Рис. 98. Растрепанная старуха, олицетворяющая суеверие. В ее правой руке магическое зеркало со знаками звезд и созвездий, а на голове сидит летучая мышь, указывающая на ее родство с силами тьмы и самим дьяволом.
Ян Кристоффер Йегер. Аллегория суеверия, 1644 г.
Amsterdam. Rijksmuseum. № RP-P-BI-4473
Рис. 99. На этой протестантской иллюстрации к евангельской притче о блудном сыне (Лк. 15:11–32) Бедность, Ересь и Суеверие подталкивают его в сторону «Синагоги Сатаны». В ней восседает Болезнь в облике государя в чалме с короной и папской тройной тиарой. В духе протестантской критики католических практик спасения Суеверие предстает как паломница. На ее правой руке висят четки, а на голове широкополая шляпа с пришитыми к ней значками, какие носили пилигримы. Суеверие ведет блудного сына, которого сзади подталкивают старуха Бедность и Ересь с раком (по замыслу это должен быть скорпион?) на голове.

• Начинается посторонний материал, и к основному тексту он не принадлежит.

Lemma forEach_spec payload clients :
  NoDup clients ->
  forall counts w, exists w' fxs,
    Ws.forEach payload clients counts w =
      (Returned (fst counts + length (List.filter (deliverable w) clients),
                 snd counts + length (List.filter (failing w) clients)), w') /\
    (forall c, inbox_of w' c =
               if bool_decide (c ∈ clients) && deliverable w c
               then inbox_of w c ++ [payload] else inbox_of w c) /\
    (forall c, deliverable w' c = deliverable w c /\
               failing w' c = failing w c) /\
    trace w' = trace w ++ fxs /\
    send_failures fxs = length (List.filter (failing w) clients).
Proof.
  induction 1 as [|c rest Hc Hnd IH]; intros counts w.
  - exists w, []. simpl. rewrite !Nat.add_0_r, app_nil_r.
    destruct counts. repeat split; reflexivity.
  - simpl. unfold mbind, M_bind. rewrite send_to_eq.
    assert (Hexcl : deliverable w c = true -> failing w c = false).
    { unfold deliverable, failing. destruct (sockets w !! c) as [s|]; [|done].
      destruct (is_open (readyState s)), (send_throws s); done. }
    destruct (deliverable w c) eqn:Hd.
    + rewrite (Hexcl eq_refl).
      destruct (IH (S (fst counts), snd counts) (delivered c payload w))
        as (w' & fxs & Heq & Hin & Hst & Htr & Hfail).
      assert (Hsame : forall c0, deliverable (delivered c payload w) c0 =
                                 deliverable w c0 /\
                                 failing (delivered c payload w) c0 =
                                 failing w c0)
        by (intros; apply deliverable_delivered).
      rewrite (List.filter_ext _ _ (fun c0 => proj1 (Hsame c0))) in Heq.
      rewrite (List.filter_ext _ _ (fun c0 => proj2 (Hsame c0))) in Heq, Hfail.
      exists w', (FxSend c payload :: fxs). rewrite Heq. simpl.
      split; [do 3 f_equal; lia|].
      split; [|split; [|split]].
      * intros c0. rewrite Hin, (proj1 (Hsame c0)).
        rewrite inbox_of_delivered by exact Hd.
        destruct (decide (c0 = c)) as [->|Hne].
        -- rewrite (bool_decide_eq_false_2 (c ∈ rest)) by exact Hc.
           rewrite !bool_decide_eq_true_2 by (reflexivity || left).
           rewrite Hd. reflexivity.
        -- rewrite (bool_decide_eq_false_2 (c0 = c)) by exact Hne.
           rewrite (bool_decide_ext (c0 ∈ c :: rest) (c0 ∈ rest)); [reflexivity|].
           rewrite elem_of_cons. tauto.
      * intros c0. destruct (Hst c0) as [-> ->]. apply Hsame.
      * rewrite Htr. unfold delivered, deliverable in *.
        destruct (sockets w !! c); [|discriminate]. simpl.
        rewrite <- app_assoc. reflexivity.
      * exact Hfail.
    + destruct (failing w c) eqn:Hf.
      * set (w1 := set_trace _ w).
        destruct (IH (fst counts, S (snd counts)) w1)
          as (w' & fxs & Heq & Hin & Hst & Htr & Hfail).
        change (deliverable w1) with (deliverable w) in *.
        change (failing w1) with (failing w) in *.
        change (inbox_of w1) with (inbox_of w) in *.
        exists w', ([FxSendThrew c; FxLog (LogWsSendFailed "send failed")]
                    ++ fxs).
        rewrite Heq. simpl.
        split; [do 3 f_equal; lia|].
        split; [|split; [|split]].
        -- intros c0. rewrite Hin.
           destruct (decide (c0 = c)) as [->|Hne].
           ++ rewrite Hd, !andb_false_r. reflexivity.
           ++ rewrite (bool_decide_ext (c0 ∈ c :: rest) (c0 ∈ rest));
                [reflexivity|].
              rewrite elem_of_cons. tauto.
        -- exact Hst.
        -- rewrite Htr. unfold w1. simpl. rewrite <- app_assoc. reflexivity.
        -- unfold send_failures in *. simpl. rewrite Hfail. reflexivity.
      * destruct (IH counts w) as (w' & fxs & Heq & Hin & Hst & Htr & Hfail).
        exists w', fxs. rewrite Heq.
        split; [reflexivity|].
        split; [|split; [|split]]; try assumption.
        intros c0. rewrite Hin.
        destruct (decide (c0 = c)) as [->|Hne].
        -- rewrite Hd, !andb_false_r. reflexivity.
        -- rewrite (bool_decide_ext (c0 ∈ c :: rest) (c0 ∈ rest));
             [reflexivity|].
           rewrite elem_of_cons. tauto.
Qed.

(** ** The store: claims *)

(** C2.  After more than [cap] appends to a new store, [getAllReadings]
    has exactly [cap] elements, they are the last [cap] submitted readings
    in arrival order, the removed ones are the first ones in arrival order
    (one removal per append beyond the bound), and with a bound of at least
    one [getLatestReading] is the last submitted reading. *)
Theorem C2_overflow_keeps_most_recent
    (cap : nat) (rs : list Reading) (Hover : cap < length rs) :
  let ds := fst (Store.appendAll cap rs Store.dataStore) in
  length (Store.getAllReadings ds) = cap /\
  Store.getAllReadings ds = drop (length rs - cap) rs /\
  shifted (snd (Store.appendAll cap rs Store.dataStore)) =
    take (length rs - cap) rs /\
  (0 < cap -> Store.getLatestReading ds = last rs).
Proof.
  intros ds. unfold ds, Store.getAllReadings.
  destruct (appendAll_readings cap rs Store.dataStore) as [Hr Hs].
  { simpl. lia. }
  simpl in Hr, Hs. rewrite Hr, Hs, length_drop.
  split; [lia|]. split; [reflexivity|]. split; [reflexivity|].
  intros Hcap. rewrite getLatestReading_last, Hr.
  apply last_drop. lia.
Qed.

(** C2, the scenario: bound 3, readings with [ppb] 1, 2, 3, 4. *)
Lemma C2_overflow_witness :
  3 < length (map Sample.reading [1; 2; 3; 4]%positive) /\
  let ds := fst (Store.appendAll 3 (map Sample.reading [1; 2; 3; 4]%positive)
                   Store.dataStore) in
  Store.getAllReadings ds = map Sample.reading [2; 3; 4]%positive /\
  Store.getLatestReading ds = Some (Sample.reading 4) /\
  Store.totalReadingsReceived (Store.metadata ds) = 4.
Proof.
  assert (H : 3 < length (map Sample.reading [1; 2; 3; 4]%positive))
    by (simpl; lia).
  split; [exact H|].
  destruct (C2_overflow_keeps_most_recent 3 _ H) as (_ & Hall & _ & Hlast).
  split; [exact Hall|].
  split; [apply Hlast; lia | reflexivity].
Defined.

(** C3.  After any run of appends the counter has grown by the number of
    appends, whatever was removed; on a new store it is that number, while
    the number of readings held is the smaller of that number and the
    bound. *)
Theorem C3_totalReceived_counts_appends
    (cap : nat) (rs : list Reading) (ds : Store.DataStore) :
  Store.totalReadingsReceived (Store.metadata (fst (Store.appendAll cap rs ds)))
    = Store.totalReadingsReceived (Store.metadata ds) + length rs /\
  Store.totalReadingsReceived
    (Store.metadata (fst (Store.appendAll cap rs Store.dataStore)))
    = length rs /\
  length (Store.readings (fst (Store.appendAll cap rs Store.dataStore)))
    = Nat.min (length rs) cap.
Proof.
  split; [apply appendAll_total|].
  split; [rewrite (proj1 (appendAll_total cap rs Store.dataStore)); reflexivity|].
  destruct (appendAll_readings cap rs Store.dataStore) as [Hr _].
  { simpl. lia. }
  simpl in Hr. rewrite Hr, length_drop. lia.
Qed.

(** C4.  On a store that holds nothing, [getLatestReading] is [null] and
    the [/latest] route answers 404; after at most [cap] appends to it,
    [getAllReadings] is the submitted readings in arrival order, nothing
    has been removed, and [getLatestReading] is the last of them. *)
Theorem C4_within_capacity_and_empty
    (cap : nat) (rs : list Reading) (w : World)
    (Hempty : Store.readings (store w) = [])
    (Hfit : length rs <= cap) :
  let ds := fst (Store.appendAll cap rs (store w)) in
  Store.getAllReadings ds = rs /\
  Store.getLatestReading ds = last rs /\
  shifted (snd (Store.appendAll cap rs (store w))) = [] /\
  Store.getLatestReading (store w) = None /\
  Service.getLatestReading w = (Returned None, w) /\
  Routes.get_latest w =
    (Returned {| Routes.status := 404;
                 Routes.json := Routes.JsonError "No readings available yet" |},
     w).
Proof.
  intros ds. unfold ds, Store.getAllReadings.
  destruct (appendAll_readings cap rs (store w)) as [Hr Hs].
  { rewrite Hempty. simpl. lia. }
  rewrite Hempty in Hr, Hs. simpl in Hr, Hs.
  replace (length rs - cap) with 0 in Hr, Hs by lia.
  rewrite drop_0 in Hr. rewrite take_0 in Hs.
  split; [exact Hr|]. split; [rewrite getLatestReading_last, Hr; reflexivity|].
  split; [exact Hs|].
  unfold Routes.get_latest, Service.getLatestReading, Service.getDataStore,
    Store.getLatestReading, try_catch, mbind, M_bind, gets.
  rewrite Hempty. simpl. repeat split; reflexivity.
Qed.

Lemma C4_within_capacity_witness :
  let rs := map Sample.reading [1; 2]%positive in
  Store.readings (store Sample.started) = [] /\
  length rs <= 3 /\
  Store.getAllReadings (fst (Store.appendAll 3 rs (store Sample.started))) = rs /\
  Store.getLatestReading (fst (Store.appendAll 3 rs (store Sample.started)))
    = Some (Sample.reading 2) /\
  Store.getLatestReading (store Sample.started) = None.
Proof.
  intros rs.
  assert (He : Store.readings (store Sample.started) = []) by reflexivity.
  assert (Hf : length rs <= 3) by (simpl; lia).
  destruct (C4_within_capacity_and_empty 3 rs Sample.started He Hf)
    as (Hall & Hlast & _ & Hnone & _).
  repeat split; assumption.
Defined.

(** C10.  [clearReadings] leaves no reading ([getAllReadings] is empty,
    [getLatestReading] is [null]) and leaves the metadata, the counter and
    the initialisation instant, as they were; run on the singleton it
    touches nothing of the world but the store and the console. *)
Theorem C10_clear_keeps_metadata (ds : Store.DataStore) (w : World) :
  let ds' := fst (Store.clearReadings ds) in
  Store.getAllReadings ds' = [] /\
  Store.getLatestReading ds' = None /\
  Store.totalReadingsReceived (Store.metadata ds') =
    Store.totalReadingsReceived (Store.metadata ds) /\
  Store.initialized (Store.metadata ds') = Store.initialized (Store.metadata ds) /\
  Store.metadata ds' = Store.metadata ds /\
  handle EvClearReadings w =
    (Returned tt,
     set_trace (trace w ++ [FxClear;
                            FxLog (LogCleared (length (Store.readings (store w))))])
       (set_store {| Store.readings := [];
                     Store.metadata := Store.metadata (store w) |} w)).
Proof.
  simpl. repeat split; reflexivity.
Qed.

(** ** Ingestion *)

Lemma after_append_emit ds t x fxs :
  Forall not_store_write fxs ->
  after_append ds t x -> after_append ds t (set_trace (trace x ++ fxs) x).
Proof.
  intros Hfxs [Hs (post & Ht & Hp)]. split; [exact Hs|].
  exists (post ++ fxs). simpl. rewrite Ht, <- app_assoc.
  split; [reflexivity|]. apply Forall_app. split; assumption.
Qed.

Lemma after_append_delivered ds t x client m :
  after_append ds t x -> after_append ds t (delivered client m x).
Proof.
  intros H. unfold delivered. destruct (sockets x !! client); [|exact H].
  apply (after_append_emit ds t (set_sockets _ x) [FxSend client m]).
  - repeat constructor.
  - exact H.
Qed.

Lemma after_append_broadcast ds t sensorData :
  preserves (after_append ds t) (Ws.broadcastToClients sensorData).
Proof.
  apply preserves_broadcastToClients.
  - intros w e. apply after_append_emit. repeat constructor.
  - intros w H. exact H.
  - intros w client m H _. apply after_append_delivered. exact H.
  - intros w client. apply after_append_emit. repeat constructor.
Qed.

Lemma addReadingCap_effects cap r ds :
  Forall not_send (Store.effects (Store.addReadingCap cap r ds)) /\
  FxPush r ∈ Store.effects (Store.addReadingCap cap r ds).
Proof.
  unfold Store.addReadingCap.
  destruct (cap <? length (Store.readings ds ++ [r])).
  - destruct (Store.readings ds ++ [r]) as [|x l];
      [|destruct (convertible (x !! "timestamp"))]; simpl;
      (split; [repeat constructor | left]).
  - simpl. split; [repeat constructor | left].
Qed.

Lemma addReadingCap_latest cap r ds :
  0 < cap ->
  Store.getLatestReading (Store.after (Store.addReadingCap cap r ds)) = Some r.
Proof.
  intros Hcap. rewrite getLatestReading_last. unfold Store.addReadingCap.
  destruct (Nat.ltb_spec cap (length (Store.readings ds ++ [r]))) as [Hlt|Hge].
  - destruct (Store.readings ds) as [|x l] eqn:E; simpl in *; [lia|].
    destruct (convertible (x !! "timestamp")); simpl; apply last_snoc.
  - simpl. apply last_snoc.
Qed.

(** The only exception of an append is the one of the eviction line. *)
Lemma addReadingCap_outcome cap r ds :
  Store.outcome (Store.addReadingCap cap r ds) =
  if returned (Store.outcome (Store.addReadingCap cap r ds))
  then Returned tt else Thrown TypeError_convert.
Proof.
  unfold Store.addReadingCap.
  destruct (cap <? length (Store.readings ds ++ [r])); [|reflexivity].
  destruct (Store.readings ds ++ [r]) as [|x l] eqn:E.
  - destruct (Store.readings ds); discriminate.
  - destruct (convertible (x !! "timestamp")); reflexivity.
Qed.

Корнелис Антонис. Изгнание блудного сына, 1540-е гг.
Amsterdam. Rijksmuseum. № RP-P-OB-2301
Во многом это было связано с тем, что церковная проповедь стала все активнее проникать в бескрайний крестьянский мир. А он был христианизирован гораздо слабее городов. Там, вдали от крупных монастырей, соборных школ и университетов, в христианский культ нередко вплетались элементы древних: римских, кельтских, германских — верований и практики, которые ученое духовенство осуждало как ложные, вредоносные и несовместимые с истинным благочестием. Стремясь установить контакт с невидимыми силами и заручиться их помощью, люди — в том числе и сельские клирики — часто шли не теми путями, которые предписывала Церковь. Ставили свечи перед статуями святых в храме, а потом отправлялись с дарами к почитаемому источнику; во время болезни читали положенные молитвы, но заодно обращались к местному знахарю; как положено, причащались на Пасху, но пытались не проглотить гостию, а вынести ее во рту из церкви и сохранить — как могущественный амулет.
Как сформулировал историк Стюарт Кларк, «суеверие — это ключевой концепт в истории культуры раннего Нового времени.